| Dataset extract |
(* ===== verification/Recording.v ===== *)
(** * The recording's vocabulary: [internal/boundarylog/recording.go]

    Crossings, the records of [trace.json] and the parsers of the two
    spellings the boundary structure is recovered from: binding names
    ([<label>:arg<slot>], [import #<n>:ret<slot>]) and realm markers
    ([wasm import #<n>] inside the metadata of an [Event]).  Loading a whole
    recording is in [Assembler], after the state machine it runs. *)
From S2P Require Import Prelude GoStd Json Values.

Module Recording.
Import GoStd Json Values.

(** ** Crossings *)
Inductive CrossingKind : Type := CrossingExport | CrossingImport.
#[export] Instance CrossingKind_eq_dec : EqDecision CrossingKind.
Proof. solve_decision. Defined.

Record Crossing := {
  Seq : Z;
  Depth : Z;
  CKind : CrossingKind;
  CName : gostring;
  Index : Z;
  Args : list rawValue;
  CResults : list rawValue;
  hasResults : bool;
  markerBracketed : bool
}.
#[export] Instance Crossing_eq_dec : EqDecision Crossing.
Proof. solve_decision. Defined.

Definition TopLevelExports (cs : list Crossing) : list Crossing :=
  filter (fun c => CKind c = CrossingExport /\ Depth c = 0) cs.
Definition NestedExports (cs : list Crossing) : list Crossing :=
  filter (fun c => CKind c = CrossingExport /\ 0 < Depth c) cs.

(** ** The records of [trace.json] *)
Record functionRecord := { FName : gostring; PathID : Z; Line : Z }.
Record callRecord := { FunctionID : Z; CallArgs : slice (option json) }.
Record returnRecord := { ReturnValue : option json }.
Record valueRecord := { VariableID : Z; RValue : option json }.

Record traceEvent := {
  EvPath : option gostring;
  EvStep : option (option json);
  EvFunction : option functionRecord;
  EvCall : option callRecord;
  EvReturn : option returnRecord;
  EvValue : option valueRecord;
  EvVariableName : option gostring;
  EvEvent : option (option json)
}.

Definition Unmarshal_functionRecord : functionRecord -> json -> option functionRecord :=
  dec_struct (fun r ms =>
    field! n := field dec_string ($"name") ms (FName r) in
    field! p := field (dec_uint 32) ($"path_id") ms (PathID r) in
    field! l := field (dec_int 64) ($"line") ms (Line r) in
    Some {| FName := n; PathID := p; Line := l |}).
Definition Unmarshal_callRecord : callRecord -> json -> option callRecord :=
  dec_struct (fun r ms =>
    field! f := field (dec_uint 32) ($"function_id") ms (FunctionID r) in
    field! a := field (dec_slice None dec_raw) ($"args") ms (CallArgs r) in
    Some {| FunctionID := f; CallArgs := a |}).
Definition Unmarshal_returnRecord : returnRecord -> json -> option returnRecord :=
  dec_struct (fun r ms =>
    field! v := field dec_raw ($"return_value") ms (ReturnValue r) in
    Some {| ReturnValue := v |}).
Definition Unmarshal_valueRecord : valueRecord -> json -> option valueRecord :=
  dec_struct (fun r ms =>
    field! i := field (dec_uint 32) ($"variable_id") ms (VariableID r) in
    field! v := field dec_raw ($"value") ms (RValue r) in
    Some {| VariableID := i; RValue := v |}).

Definition no_event : traceEvent :=
  {| EvPath := None; EvStep := None; EvFunction := None; EvCall := None;
     EvReturn := None; EvValue := None; EvVariableName := None; EvEvent := None |}.

Definition Unmarshal_traceEvent (v : json) : option traceEvent :=
  dec_struct (fun e ms =>
    field! p := field (dec_ptr [] dec_string) ($"Path") ms (EvPath e) in
    field! s := field (dec_ptr None dec_raw) ($"Step") ms (EvStep e) in
    field! f := field (dec_ptr {| FName := []; PathID := 0; Line := 0 |} Unmarshal_functionRecord)
                  ($"Function") ms (EvFunction e) in
    field! c := field (dec_ptr {| FunctionID := 0; CallArgs := None |} Unmarshal_callRecord)
                  ($"Call") ms (EvCall e) in
    field! r := field (dec_ptr {| ReturnValue := None |} Unmarshal_returnRecord)
                  ($"Return") ms (EvReturn e) in
    field! va := field (dec_ptr {| VariableID := 0; RValue := None |} Unmarshal_valueRecord)
                  ($"Value") ms (EvValue e) in
    field! vn := field (dec_ptr [] dec_string) ($"VariableName") ms (EvVariableName e) in
    field! ev := field (dec_ptr None dec_raw) ($"Event") ms (EvEvent e) in
    Some {| EvPath := p; EvStep := s; EvFunction := f; EvCall := c; EvReturn := r;
            EvValue := va; EvVariableName := vn; EvEvent := ev |}) no_event v.

(** [onDiskValue] and its payload, whose field depends on the variant. *)
Record onDiskValue := {
  DKind : gostring; DI : gostring; DF : gostring; DR : gostring; DText : gostring;
  DB : option bool
}.

Definition Unmarshal_onDiskValue (v : json) : option onDiskValue :=
  dec_struct (fun d ms =>
    field! k := field dec_string ($"kind") ms (DKind d) in
    field! i := field dec_string ($"i") ms (DI d) in
    field! f := field dec_string ($"f") ms (DF d) in
    field! r := field dec_string ($"r") ms (DR d) in
    field! t := field dec_string ($"text") ms (DText d) in
    field! b := field (dec_ptr false dec_bool) ($"b") ms (DB d) in
    Some {| DKind := k; DI := i; DF := f; DR := r; DText := t; DB := b |})
  {| DKind := []; DI := []; DF := []; DR := []; DText := []; DB := None |} v.

Definition raw (v : onDiskValue) : rawValue :=
  if decide (DKind v = $"Int") then {| Kind := DKind v; Text := DI v |}
  else if decide (DKind v = $"Float") then {| Kind := DKind v; Text := DF v |}
  else if decide (DKind v = $"Raw") then {| Kind := DKind v; Text := DR v |}
  else if decide (DKind v = $"String") then {| Kind := DKind v; Text := DText v |}
  else if decide (DKind v = $"Bool") then
    match DB v with
    | Some true => {| Kind := DKind v; Text := $"true" |}
    | _ => {| Kind := DKind v; Text := $"false" |}
    end
  else {| Kind := DKind v; Text := [] |}.

(** ** Binding names and import labels *)

(** The role of a binding: ["arg"] or ["ret"]. *)
Inductive role : Type := RArg | RRet.
#[export] Instance role_eq_dec : EqDecision role.
Proof. solve_decision. Defined.

Definition parseBindingName (name : gostring) : option (gostring * role * Z) :=
  let i := LastIndexByte name 58 in
  if (i <? 0) || (i =? len name - 1) then None else
  let label := take (Z.to_nat i) name in
  let suffix := drop (Z.to_nat i + 1) name in
  let finish (r : role) (suffix : gostring) :=
    if bool_decide (suffix = []) then None else
    match Atoi suffix with
    | None => None
    | Some n =>
        if n <? 0 then None
        else if bool_decide (label = []) then None
        else Some (label, r, n)
    end in
  if HasPrefix suffix ($"arg") then finish RArg (drop 3 suffix)
  else if HasPrefix suffix ($"ret") then finish RRet (drop 3 suffix)
  else None.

| Exercise goal |
From the entries above, return exactly the line containing "EvValue := va;", the line containing "field! i := field dec_string", and all lines between, and nothing else.

| Answer section |
            EvValue := va; EvVariableName := vn; EvEvent := ev |}) no_event v.

(** [onDiskValue] and its payload, whose field depends on the variant. *)
Record onDiskValue := {
  DKind : gostring; DI : gostring; DF : gostring; DR : gostring; DText : gostring;
  DB : option bool
}.

Definition Unmarshal_onDiskValue (v : json) : option onDiskValue :=
  dec_struct (fun d ms =>
    field! k := field dec_string ($"kind") ms (DKind d) in
    field! i := field dec_string ($"i") ms (DI d) in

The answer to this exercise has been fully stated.